Melanie Lawson, Founder of Bare Biology Omega 3, talks to Baby London about your baby’s brain development.

During pregnancy, women are advised to make sure they have enough Omega 3 in their diet, but most don’t know why. In a nutshell, DHA (a type of Omega 3) is essential for the proper growth and development of babies’ eyes and brains.

Our brains are 60% fat and around 20% should be made of Omega 3 fatty acids.  During pregnancy and infancy, an insufficient intake of DHA has been shown in many studies to greatly impact the development of babies’ brains. Research shows that babies with Omega 3/DHA deficient diets have 50% fewer synapses. A study into the diet of 12,000 pregnant women, which was published in The Lancet, found that children of those who consumed the lowest amount of Omega 3 were more likely to score in the lowest quartile on IQ tests.

During the last trimester of pregnancy (week 28 onwards) a baby’s brain grows by an astonishing 260%, so it’s crucial that the mother has adequate DHA intake during this time. The DOLAB study is one of the most quoted in recent times. It looked into the effect of Omega 3 on the behaviour, memory and reading of healthy children aged between seven and nine.

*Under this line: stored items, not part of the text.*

(** * Topology state machine and CQL server controller

    A shallow embedding of [service/topology_state_machine.hh] (the
    replicated topology data model, namespace [service]) and of the CQL
    transport controller (namespace [cql_transport], the start/stop
    lifecycle of the native-transport server), with the properties of the
    data model and of the lifecycle that the specification relies on.

    Conventions.
    - Fixed-width integers are [Z] with their range written out
      ([uint16_t] underlying values of the enumerations, [int64_t] for
      [topology::version_t], [uint32_t] for token counts).
    - [std::unordered_map] / [std::unordered_set] / [std::set] are stdpp's
      [gmap] / [gset]; [std::optional] is [option]; [std::variant] is an
      inductive type with one constructor per alternative.
    - [raft::server_id], [utils::UUID] and [service::session_id] are
      128-bit identifiers, embedded as [N]. *)

From Stdlib Require Import ZArith List String Bool Lia Sorted.
From stdpp Require Import base decidable finite gmap sets list strings.

Local Open Scope Z_scope.

(** ** Fixed-width integer ranges *)

Definition uint16_max : Z := 65535.
Definition int64_min : Z := Eval cbv in - 2 ^ 63.
Definition int64_max : Z := Eval cbv in 2 ^ 63 - 1.
Definition uint64_max : Z := Eval cbv in 2 ^ 64 - 1.

Definition in_uint16 (z : Z) : Prop := 0 <= z <= uint16_max.
Definition in_int64 (z : Z) : Prop := int64_min <= z <= int64_max.
Definition in_uint64 (z : Z) : Prop := 0 <= z <= uint64_max.

(** Conversion of an arbitrary integer (for instance the 64 bits read off
    the wire as an unsigned number) to [int64_t]: two's-complement
    wrap-around. *)
Definition two_to_64 : Z := Eval cbv in 2 ^ 64.

Definition to_int64 (z : Z) : Z := (z - int64_min) mod two_to_64 + int64_min.

Module Service.

(** Identifier types of collaborating subsystems. *)
Abbreviation server_id := N (only parsing).
Abbreviation UUID := N (only parsing).
Abbreviation sstring := string (only parsing).
Abbreviation token := Z (only parsing).

(** ** Enumerations *)

(** [enum class node_state : uint16_t] *)
Inductive node_state : Set :=
| none
| bootstrapping
| decommissioning
| removing
| replacing
| rebuilding
| normal
| left
| rollback_to_normal.

(** [enum class topology_request : uint16_t].  The order of the requests
    is a priority order in which requests are executed in case there are
    multiple requests in the queue. *)
Inductive topology_request : Set :=
| replace
| join
| remove
| leave
| rebuild.

(** [enum class cleanup_status : uint16_t] *)
Inductive cleanup_status : Set :=
| clean
| needed
| running.

(** [enum class global_topology_request : uint16_t] *)
Inductive global_topology_request : Set :=
| new_cdc_generation
| cleanup.

(** [enum class topology::transition_state : uint16_t] *)
Inductive transition_state : Set :=
| join_group0
| commit_cdc_generation
| tablet_draining
| write_both_read_old
| write_both_read_new
| tablet_migration
| left_token_ring.

(** [enum class raft_topology_cmd::command : uint16_t] *)
Inductive command : Set :=
| barrier
| barrier_and_drain
| stream_ranges
| wait_for_ip.

(** [enum class raft_topology_cmd_result::command_status : uint16_t] *)
Inductive command_status : Set :=
| fail
| success.

(** The underlying [uint16_t] value of each enumerator: enumerators
    without initialiser count up from zero in declaration order. *)
Definition node_state_value (s : node_state) : Z :=
  match s with
  | none => 0 | bootstrapping => 1 | decommissioning => 2 | removing => 3
  | replacing => 4 | rebuilding => 5 | normal => 6 | left => 7
  | rollback_to_normal => 8
  end.

Definition topology_request_value (r : topology_request) : Z :=
  match r with
  | replace => 0 | join => 1 | remove => 2 | leave => 3 | rebuild => 4
  end.

Definition transition_state_value (s : transition_state) : Z :=
  match s with
  | join_group0 => 0 | commit_cdc_generation => 1 | tablet_draining => 2
  | write_both_read_old => 3 | write_both_read_new => 4
  | tablet_migration => 5 | left_token_ring => 6
  end.

Definition command_value (c : command) : Z :=
  match c with
  | barrier => 0 | barrier_and_drain => 1 | stream_ranges => 2
  | wait_for_ip => 3
  end.

Definition command_status_value (s : command_status) : Z :=
  match s with fail => 0 | success => 1 end.


Definition transition_state_of_value (v : Z) : option transition_state :=
  match v with
  | 0 => Some join_group0 | 1 => Some commit_cdc_generation
  | 2 => Some tablet_draining | 3 => Some write_both_read_old
  | 4 => Some write_both_read_new | 5 => Some tablet_migration
  | 6 => Some left_token_ring
  | _ => None
  end.

Definition topology_request_of_value (v : Z) : option topology_request :=
  match v with
  | 0 => Some replace | 1 => Some join | 2 => Some remove | 3 => Some leave
  | 4 => Some rebuild
  | _ => None
  end.

#[global] Instance node_state_eq_dec : EqDecision node_state.
Proof. solve_decision. Defined.
#[global] Instance topology_request_eq_dec : EqDecision topology_request.
Proof. solve_decision. Defined.
#[global] Instance cleanup_status_eq_dec : EqDecision cleanup_status.
Proof. solve_decision. Defined.
#[global] Instance global_topology_request_eq_dec :
  EqDecision global_topology_request.
Proof. solve_decision. Defined.
#[global] Instance transition_state_eq_dec : EqDecision transition_state.
Proof. solve_decision. Defined.
#[global] Instance command_eq_dec : EqDecision command.
Proof. solve_decision. Defined.
#[global] Instance command_status_eq_dec : EqDecision command_status.
Proof. solve_decision. Defined.

(** The enumerators in declaration order. *)
Definition node_state_enumerators : list node_state :=
  [none; bootstrapping; decommissioning; removing; replacing; rebuilding;
   normal; left; rollback_to_normal].

Definition topology_request_enumerators : list topology_request :=
  [replace; join; remove; leave; rebuild].

Definition transition_state_enumerators : list transition_state :=
  [join_group0; commit_cdc_generation; tablet_draining; write_both_read_old;
   write_both_read_new; tablet_migration; left_token_ring].

Definition command_enumerators : list command :=
  [barrier; barrier_and_drain; stream_ranges; wait_for_ip].

Definition command_status_enumerators : list command_status :=
  [fail; success].

Ltac finite_enum :=
  first
    [ by (apply (bool_decide_unpack _); vm_compute)
    | by (intros []; repeat constructor) ].

#[global, refine] Instance node_state_finite : Finite node_state :=
  {| enum := node_state_enumerators |}.
Proof. all: finite_enum. Defined.

#[global, refine] Instance topology_request_finite : Finite topology_request :=
  {| enum := topology_request_enumerators |}.
Proof. all: finite_enum. Defined.

#[global, refine] Instance transition_state_finite : Finite transition_state :=
  {| enum := transition_state_enumerators |}.
Proof. all: finite_enum. Defined.

#[global, refine] Instance command_finite : Finite command :=
  {| enum := command_enumerators |}.
Proof. all: finite_enum. Defined.

#[global, refine] Instance command_status_finite : Finite command_status :=
  {| enum := command_status_enumerators |}.
Proof. all: finite_enum. Defined.

(** ** Request parameters *)

Record join_param : Type := { num_tokens : Z (* uint32_t *) }.

Record rebuild_param : Type := { source_dc : sstring }.

Record removenode_param : Type := { remove_ignored_ids : gset server_id }.

Record replace_param : Type :=
  { replaced_id : server_id;
    replace_ignored_ids : gset server_id }.

(** [using request_param = std::variant<join_param, rebuild_param,
    removenode_param, replace_param>] *)
Inductive request_param : Type :=
| of_join_param (p : join_param)
| of_rebuild_param (p : rebuild_param)
| of_removenode_param (p : removenode_param)
| of_replace_param (p : replace_param).


(** The request kind an alternative is the parameter bundle of, as the
    alternatives are named: [join_param] for [join], [rebuild_param] for
    [rebuild], [removenode_param] for [remove], [replace_param] for
    [replace]. *)
Definition param_request (p : request_param) : topology_request :=
  match p with
  | of_join_param _ => join
  | of_rebuild_param _ => rebuild
  | of_removenode_param _ => remove
  | of_replace_param _ => replace
  end.

(** [std::holds_alternative] for the alternative that belongs to
    request kind [k]; [leave] has no alternative. *)
Definition holds_param_of (k : topology_request) (p : request_param) : bool :=
  match k, p with
  | join, of_join_param _ => true
  | rebuild, of_rebuild_param _ => true
  | remove, of_removenode_param _ => true
  | replace, of_replace_param _ => true
  | _, _ => false
  end.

After six weeks of taking a DHA supplement, the study found the children with below-average reading ability (under the 20th centile) showed significant improvements.

Confusingly, pregnant women are also advised to avoid too much fish because of the levels of mercury, especially tinned tuna, which incidentally doesn’t contain any Omega 3 contrary to popular belief. So it’s advisable for women to take a very good quality, pure supplement to reduce the risk of DHA deficiency while being safe when it comes to mercury intake.